== WORK REQUEST ==
Could you work out the number of lines in the listing that include the word "false" and reply with that figure alone?

*** INFORMATION SUPPLIED ***

(** C7. A submission with files sets [loading] to true before it
    issues the request; while it waits the submit button is disabled
    and cannot submit; however the fetch settles, the handler resumes
    and ends by setting [loading] to false, which enables the button
    again, and nothing is left waiting. *)
Theorem loading_brackets_submission (w : World) (f : File) (fs : list File) :
  loading (st w) = false ->
  files (st w) = Some (f :: fs) ->
  exists w1 req,
    react Submit w = Some w1 /\
    history w1 = history w ++
                 [DidPreventDefault; DidSetLoading true; DidSetError None;
                  DidSetResult JNull; DidFetch req] /\
    loading (st w1) = true /\
    submit_button (st w1) =
      El "button" [Att "type" "submit"; Flag "disabled" true]
         [Text "Analyzingâ€¦"] /\
    react Submit w1 = None /\
    forall o, exists w2 done,
      react (Settle (List.length (waiting w)) o) w1 = Some w2 /\
      history w2 = history w1 ++ done ++ [DidSetLoading false] /\
      loading (st w2) = false /\
      waiting w2 = waiting w /\
      submit_button (st w2) =
        El "button" [Att "type" "submit"; Flag "disabled" false]
           [Text "Run Analysis"].
Proof.
  intros Hl Hf. eexists. eexists. split; [|split; [|split; [|split; [|split]]]].
  - unfold react. rewrite Hl. reflexivity.
  - rewrite (run_submit_files w f fs Hf). reflexivity.
  - rewrite (run_submit_files w f fs Hf). reflexivity.
  - rewrite (run_submit_files w f fs Hf). reflexivity.
  - rewrite (run_submit_files w f fs Hf). reflexivity.
  - intros o. rewrite (run_submit_files w f fs Hf).
    unfold react. cbn [waiting st history].
    rewrite nth_error_last, remove_nth_last.
    destruct (after_fetch_shape o) as [[v ->]|[e ->]].
    + exists (run (SetResult v (SetLoading false Done))
                {| st := setResult JNull (setError None (setLoading true (st w)));
                   waiting := waiting w;
                   history := history w ++
                     [DidPreventDefault; DidSetLoading true; DidSetError None;
                      DidSetResult JNull;
                      DidFetch {| url := endpoint; method := "POST";
                                  form := build_form (ticker (st w)) (f :: fs) |}] |}),
             [DidSetResult v].
      split; [reflexivity|]. rewrite run_result. repeat split.
    + exists (run (caught e)
                {| st := setResult JNull (setError None (setLoading true (st w)));
                   waiting := waiting w;
                   history := history w ++
                     [DidPreventDefault; DidSetLoading true; DidSetError None;
                      DidSetResult JNull;
                      DidFetch {| url := endpoint; method := "POST";
                                  form := build_form (ticker (st w)) (f :: fs) |}] |}),
             [DidConsoleError "Fetch error:" e; DidSetError (Some (surfaced e))].
      split; [reflexivity|]. rewrite run_caught. repeat split.
Qed.

(** C10. The body of a 2xx response, once it parses, becomes the
    result as it is, whatever its shape, and the error is left as the
    submission cleared it; only a body that does not parse takes a 2xx
    response to the error, and then the result is left alone. *)
Theorem any_json_becomes_result (w : World) (res : Response) :
  ok res = true ->
  let w' := run (after_fetch (Resolved res)) w in
  match JSON_parse (decoded_body res) with
  | Some v =>
      result (st w') = v /\
      error (st w') = error (st w) /\
      history w' = history w ++ [DidSetResult v; DidSetLoading false]
  | None =>
      result (st w') = result (st w) /\
      error (st w') = Some (surfaced (SyntaxError (decoded_body res))) /\
      history w' = history w ++
                   [DidConsoleError "Fetch error:"
                      (SyntaxError (decoded_body res));
                    DidSetError (Some (surfaced (SyntaxError (decoded_body res))));
                    DidSetLoading false]
  end.
Proof.
  intros Hok w'. subst w'. rewrite (after_fetch_ok res Hok).
  destruct (JSON_parse (decoded_body res)) as [v|].
  - rewrite run_result. repeat split.
  - rewrite run_caught. repeat split.
Qed.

*** End of INFORMATION SUPPLIED ***

== RESPONSE TO THE EXERCISE ==
8